== RECORD EXTRACTS

(* ===== verification/Resp.v ===== *)
(** * The wire protocol ([server/conn.go])

    RESP: a request is an array of bulk strings or a line of words, a reply a
    simple string, an error, an integer, a bulk string, null or an array.
    [parseRESP] reads requests from the bytes that are there; the writers
    produce replies. *)
From Stdlib Require Import String Ascii.
From S2P Require Import Prelude Strconv.

(** A string constant of the source. *)
Definition str (s : string) : bytes := (fun c => Z.of_N (N_of_ascii c)) <$> list_ascii_of_string s.
Arguments str s%_string_scope.

Definition crlf : bytes := [13; 10].

(** ** Go's string functions *)

(** [r.ReadString('\n')]: the line with its end, and what follows. *)
Fixpoint readString (r : bytes) : option (bytes * bytes) :=
  match r with
  | [] => None
  | c :: r => if c =? 10 then Some ([c], r) else (fun lr => (c :: lr.1, lr.2)) <$> readString r
  end.

Fixpoint dropWhile (f : Z -> bool) (l : bytes) : bytes :=
  match l with [] => [] | c :: l' => if f c then dropWhile f l' else l end.

(** [strings.TrimRight(line, "\r\n")] *)
Definition trimRight (l : bytes) : bytes := rev (dropWhile (fun c => (c =? 13) || (c =? 10)) (rev l)).

(** [utf8.DecodeRuneInString]: a rune and its width; a byte that starts no
    well-formed sequence is U+FFFD of width 1. *)
Definition contByte (lo hi : Z) (o : option Z) : option Z :=
  match o with Some b => if (lo <=? b) && (b <=? hi) then Some (Z.land b 63) else None | None => None end.

Definition decodeRune (s : bytes) : Z * nat :=
  let bad := (65533, 1%nat) in
  match s with
  | [] => (65533, 0%nat)
  | b0 :: _ =>
      let at1 lo hi := contByte lo hi (s !! 1%nat) in
      let at2 := contByte 128 191 (s !! 2%nat) in
      let at3 := contByte 128 191 (s !! 3%nat) in
      if b0 <? 128 then (b0, 1%nat)
      else if b0 <? 194 then bad
      else if b0 <? 224 then
        match at1 128 191 with Some x => (Z.land b0 31 * 64 + x, 2%nat) | None => bad end
      else if b0 <? 240 then
        match at1 (if b0 =? 224 then 160 else 128) (if b0 =? 237 then 159 else 191), at2 with
        | Some x, Some y => (Z.land b0 15 * 4096 + x * 64 + y, 3%nat)
        | _, _ => bad
        end
      else if b0 <? 245 then
        match at1 (if b0 =? 240 then 144 else 128) (if b0 =? 244 then 143 else 191), at2, at3 with
        | Some x, Some y, Some z => (Z.land b0 7 * 262144 + x * 4096 + y * 64 + z, 4%nat)
        | _, _, _ => bad
        end
      else bad
  end.

(** [unicode.IsSpace] *)
Definition isSpace (r : Z) : bool :=
  ((9 <=? r) && (r <=? 13)) || (r =? 32) || (r =? 133) || (r =? 160) || (r =? 5760) || ((8192 <=? r) && (r <=? 8202)) ||
  (r =? 8232) || (r =? 8233) || (r =? 8239) || (r =? 8287) || (r =? 12288).

(** [strings.Fields]; [word] is the word under way. *)
Fixpoint fieldsLoop (fuel : nat) (s word : bytes) : list bytes :=
  let close rest := match word with [] => rest | _ => word :: rest end in
  match fuel with
  | O => close []
  | S f =>
      match s with
      | [] => close []
      | _ =>
          let '(r, n) := decodeRune s in
          if isSpace r then close (fieldsLoop f (drop n s) []) else fieldsLoop f (drop n s) (word ++ take n s)
      end
  end.
Definition Fields (s : bytes) : list bytes := fieldsLoop (length s) s [].

(** ** Requests *)

Definition maxPayloadSize : Z := 64 * 1024 * 1024.
Definition maxArrayLength : Z := 64 * 1024.

(** A request with the input left over, the end of the input (an error for
    which [errors.Is(err, io.EOF)]), or another error. *)
Inductive parsed := PArgs (args : list bytes) (rest : bytes) | PEof | PErr (msg : bytes).

(** One bulk string of a request; [inr] is how parsing ends. *)
Definition parseBulk (r : bytes) : (bytes * bytes) + parsed :=
  match readString r with
  | None => inr PEof
  | Some (lenLine, r) =>
      let lenLine := trimRight lenLine in
      match lenLine with
      | 36 :: digits =>
          match ParseInt digits with
          | None => inr (PErr (str "ERR protocol error: invalid bulk string length '" ++ digits ++ str "'"))
          | Some strLen =>
              if strLen <? -1 then inr (PErr (str "ERR protocol error: invalid bulk string length '" ++ digits ++ str "'"))
              else if strLen =? -1 then inl ([], r)
              else if maxPayloadSize <? strLen then
                inr (PErr (str "ERR bulk string length " ++ FormatInt strLen ++ str " exceeds max allowed " ++ FormatInt maxPayloadSize))
              else
                let n := Z.to_nat strLen in
                if (length r =? 0)%nat then inr PEof
                else if (length r <? n + 2)%nat then inr (PErr (str "ERR failed reading bulk string: unexpected EOF"))
                else if negb (bool_decide (slice r n (n + 2) = crlf)) then inr (PErr (str "ERR protocol error: missing CRLF terminator"))
                else inl (take n r, drop (n + 2) r)
          end
      | _ => inr (PErr (str "ERR protocol error: expected '$', got '" ++ lenLine ++ str "'"))
      end
  end.

Fixpoint parseBulks (count : nat) (r : bytes) (args : list bytes) : parsed :=
  match count with
  | O => PArgs args r
  | S c =>
      match parseBulk r with
      | inr stop => stop
      | inl (arg, r) => parseBulks c r (args ++ [arg])
      end
  end.

Definition parseRESP (r : bytes) : parsed :=
  match readString r with
  | None => PEof
  | Some (line, r) =>
      let line := trimRight line in
      match line with
      | [] => PArgs [] r
      | 42 :: digits =>
          match ParseInt digits with
          | None => PErr (str "ERR protocol error: invalid array length '" ++ digits ++ str "'")
          | Some count =>
              if (count <? -1) || (maxArrayLength <? count) then PErr (str "ERR protocol error: invalid array length '" ++ digits ++ str "'")
              else if count =? -1 then PArgs [] r
              else parseBulks (Z.to_nat count) r []
          end
      | _ => PArgs (Fields line) r
      end
  end.

(** ** Replies *)

Definition writeSimpleString (msg : bytes) : bytes := str "+" ++ msg ++ crlf.
Definition writeError (msg : bytes) : bytes := str "-" ++ msg ++ crlf.
Definition writeInt (n : Z) : bytes := str ":" ++ FormatInt n ++ crlf.
Definition writeBulkString (val : bytes) : bytes := str "$" ++ FormatInt (Z.of_nat (length val)) ++ crlf ++ val ++ crlf.
Definition writeNull : bytes := str "$-1" ++ crlf.
Definition writeNullArray : bytes := str "*-1" ++ crlf.
Definition writeArrayHeader (n : nat) : bytes := str "*" ++ FormatInt (Z.of_nat n) ++ crlf.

====

— PROBLEM TO SOLVE —
Pull out every line of the records above that contains the word "maxArrayLength".

— TASK OUTPUT —
Definition maxArrayLength : Z := 64 * 1024.
              if (count <? -1) || (maxArrayLength <? count) then PErr (str "ERR protocol error: invalid array length '" ++ digits ++ str "'")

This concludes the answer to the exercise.